Ein Leserbrief zu "Mieträder in der Sackgasse": SZ 9.7.2020 von Daniela Bode

Es ist immer eine Freude, Bürgermeister Loderer durch Ottobrunn radeln zu  sehen. Er scheint es zu genießen. Nun aber diese Widerstände gegen das MVG-Mietradsystem – passt wirklich nicht zusammen. Und der Planungsausschuss, beeinflusst durch die Gemeindeverwaltung, einschließlich des Umweltberaters, ist nicht bereit, zusätzliche Kosten für die Stationen und den Betrieb zu übernehmen. Kleinere Gemeinden rund herum, die nicht so betucht sind wie Ottobrunn, sehen den umweltfreundlichen Vorteil und investieren. Vielleicht denken sie auch über diese Wahlperiode hinaus. Fahrräder belasten die Fahrbahndecken ja wirklich kaum und sparen Straßenreparaturen.
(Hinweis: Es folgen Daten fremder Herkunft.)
Lemma blank_terms (g : bool) (s : string) :
  Js.remove_chars Js.is_space s = EmptyString ->
  nonempty_terms (Js.split_space_from g s) = [].
Proof.
  revert g. induction s as [| c r IH]; intros g; cbn [Js.remove_chars Js.split_space_from];
    [reflexivity |].
  destruct (Js.is_space c); [| discriminate].
  intros H. destruct g; [apply IH, H |].
  unfold nonempty_terms in *. cbn [List.filter String.eqb negb]. apply (IH true H).
Qed.

Lemma remove_spaces_lower (s : string) :
  Js.remove_chars Js.is_space s = EmptyString ->
  Js.remove_chars Js.is_space (Js.toLowerCase s) = EmptyString.
Proof.
  induction s as [| c r IH]; cbn [Js.remove_chars Js.toLowerCase]; [reflexivity |].
  destruct (Js.is_space c) eqn:Hc; [| discriminate].
  assert (Hl : Js.lower_char c = c).
  { revert Hc. destruct c as [[] [] [] [] [] [] [] []]; cbn; try discriminate; reflexivity. }
  rewrite Hl, Hc. exact IH.
Qed.

(** A query that is empty or all white space matches every example, and
    the letter case of a query does not change what it matches. *)
Theorem search_blank_query_matches_all (q : string) :
  (Js.remove_chars Js.is_space q = EmptyString -> Search.matches q = Search.examples) /\
  Search.matches (Js.toLowerCase q) = Search.matches q.
Proof.
  split.
  - intros Hblank. unfold Search.matches.
    assert (Hall : forall example, Search.matches_query q example = true).
    { intros example. unfold Search.matches_query, Search.queryTerms, Js.split_space.
      rewrite forallb_nonempty_terms, (blank_terms false _ (remove_spaces_lower q Hblank)).
      reflexivity. }
    induction Search.examples as [| e l IH]; [reflexivity |].
    cbn [List.filter]. rewrite Hall, IH. reflexivity.
  - unfold Search.matches, Search.matches_query, Search.queryTerms.
    rewrite toLowerCase_idem. reflexivity.
Qed.
(** C4. On a store whose blog collection is empty, the listing returns
    exactly two posts, with slugs [launching-pastel-fintech] and
    [simple-fair-pricing], and leaves two blog documents in the store; any
    later listing on the resulting store returns the same two posts and
    leaves that store as it is. *)
Theorem list_blogs_seeds_once {conv : Conversions}
    (s : Store.t) (now1 now2 : Z) :
  Store.collection "blogpost" s = [] ->
  exists b1 b2 s1,
    list_blogs now1 now2 s = (Return [b1; b2], s1)
    /\ BlogOut.slug b1 = "launching-pastel-fintech"
    /\ BlogOut.slug b2 = "simple-fair-pricing"
    /\ length (Store.collection "blogpost" s1) = 2%nat
    /\ forall now3 now4, list_blogs now3 now4 s1 = (Return [b1; b2], s1).
Proof.
  intros Hempty.
  assert (Hnil : published_docs s = []).
  { unfold published_docs. by rewrite Hempty. }
  destruct (collect_seed_docs now1 now2 (Store.next_id s) (seeded now1 now2 s))
    as (b1 & b2 & Hrun & -> & ->).
  eexists _, _, (seeded now1 now2 s). split; [|split; [|split; [|split]]].
  - rewrite list_blogs_seeds, seeded_published, Hnil by done. exact Hrun.
  - reflexivity.
  - reflexivity.
  - by rewrite seeded_collection, Hempty.
  - intros now3 now4. rewrite list_blogs_listed.
    + rewrite seeded_published, Hnil. exact Hrun.
    + by rewrite seeded_published, Hnil.
Qed.

Lemma list_blogs_seeds_once_witness :
  Store.collection "blogpost" Store.empty = []
  /\ exists b1 b2 s1,
       list_blogs (conv := sample_conversions) 1700000000 1700000001 Store.empty
       = (Return [b1; b2], s1)
       /\ BlogOut.slug b1 = "launching-pastel-fintech"
       /\ BlogOut.slug b2 = "simple-fair-pricing"
       /\ length (Store.collection "blogpost" s1) = 2%nat
       /\ forall now3 now4,
            list_blogs (conv := sample_conversions) now3 now4 s1
            = (Return [b1; b2], s1).
Proof.
  split; [reflexivity|].
  exact (list_blogs_seeds_once Store.empty 1700000000 1700000001 eq_refl).
Defined.
Variable w0 : World.
Variable epsilon0 : Q.
Variable k' : nat.
Hypothesis Hinv : env_invariant (environment w0).
Hypothesis Hsrc : source_ok (source w0).
Hypothesis Harms : k_arms (environment w0) = S k'.
Hypothesis Heps : epsilon0 <= 0.
Hypothesis Hpos : forall r, r ∈ rewards (environment w0) -> 0 <= r.

(** After [i] turns without exploration: only arm 0 has been pulled; its
    sum and estimate are not negative and those of the other arms are
    still 0. *)
Definition first_arm_inv (i : nat) (l : EpsilonGreedyAgent.locals)
    (w : World) : Prop :=
  same_setting w0 w /\
  (exists q0, EpsilonGreedyAgent.q_values l = q0 :: np_zeros k' /\
              0 <= q0) /\
  (exists s0, EpsilonGreedyAgent.rewards_obtained_per_arm l =
                s0 :: np_zeros k' /\ 0 <= s0) /\
  EpsilonGreedyAgent.count_of_arms_pulled l = i :: np_zeros_nat k' /\
  np_state w = (np_state w0 + 2 * i)%nat.

Lemma first_arm_body i l w :
  first_arm_inv i l w ->
  returns (EpsilonGreedyAgent.body epsilon0 (k_arms (environment w0)) l) w
    (first_arm_inv (S i)).
Proof.
  intros ((Henv & Hs & Hg) & (q0 & Hq & Hq0) & (s0 & Hsum & Hs0) & Hcount &
          Hnp).
  assert (Hsel : EpsilonGreedyAgent.select epsilon0 (k_arms (environment w0))
                   (EpsilonGreedyAgent.q_values l) w = (inr O, tick_np w)).
  { rewrite select_exploit.
    - rewrite Hq. unfold np_argmax. rewrite scan_max_keep; [reflexivity |].
      intros y Hy. unfold np_zeros in Hy.
      apply elem_of_replicate in Hy as [-> _]. exact Hq0.
    - intros Hlt. destruct Hsrc as (Hu & _). rewrite <- Hs in Hu.
      destruct (Hu (np_state w)) as [H0 _]. apply (Qlt_irrefl 0).
      eapply Qle_lt_trans; [exact H0 |].
      eapply Qlt_le_trans; [exact Hlt | exact Heps]. }
  destruct (pull_returns_payout O (tick_np w)) as (reward & Hpull & Hpay);
    [simpl; rewrite Henv; exact Hinv | simpl; rewrite Henv, Harms; lia |].
  assert (Hr : 0 <= reward).
  { destruct Hpay as [-> | Hin]; [apply Qle_refl |].
    apply Hpos. simpl in Hin. rewrite Henv in Hin. exact Hin. }
  eexists _, _. split.
  - unfold EpsilonGreedyAgent.body, bind. rewrite Hsel.
    rewrite Hpull.
    unfold lift.
    rewrite (update_eq l O reward s0 i);
      [reflexivity | rewrite Hsum; reflexivity
       | rewrite Hcount; reflexivity | rewrite Hq; simpl; lia].
  - split; [repeat split; assumption |]. simpl.
    rewrite Hq, Hsum, Hcount. simpl.
    split; [eexists; split; [reflexivity |] |].
    { apply Qdiv_nonneg; [apply Qplus_nonneg; assumption | apply Qnat_nonneg]. }
    split; [eexists; split; [reflexivity |] |].
    { apply Qplus_nonneg; assumption. }
    split; [f_equal; lia | lia].
Qed.

Lemma first_arm_loop (n : nat) :
  returns (EpsilonGreedyAgent.loop (EpsilonGreedyAgent.new n epsilon0)) w0
    (first_arm_inv n).
Proof.
  unfold EpsilonGreedyAgent.loop. apply returns_bind, returns_ret.
  cbn [EpsilonGreedyAgent.steps EpsilonGreedyAgent.epsilon].
  pose proof (returns_for_in first_arm_inv
                (fun _ : nat =>
                   EpsilonGreedyAgent.body epsilon0 (k_arms (environment w0)))
                (py_range n)) as H.
  unfold py_range in *. rewrite length_seq in H. apply H.
  - intros i x s w _. apply first_arm_body.
  - split; [apply same_setting_refl |]. rewrite Harms. simpl.
    split; [exists 0; split; [reflexivity | apply Qle_refl] |].
    split; [exists 0; split; [reflexivity | apply Qle_refl] |].
    split; [reflexivity | lia].
Qed.

End GreedyWithoutExploration.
Ich erinnere mich an mehrere Gespräche mit in Ottobrunn Arbeitenden, die aus der Umgebung mit dem Auto kommen, weil der Weg vom S-Bahnhof bis zur Arbeitsstelle zu weit ist. Ein Mietfahrrad könnte ihr schlechtes Gewissen und ihren Geldbeutel entlasten.

Ich hoffe sehr, dass bei der Gemeinderatssitzung am 22. Juli eine Mehrheit für das Mietradsystem stimmt.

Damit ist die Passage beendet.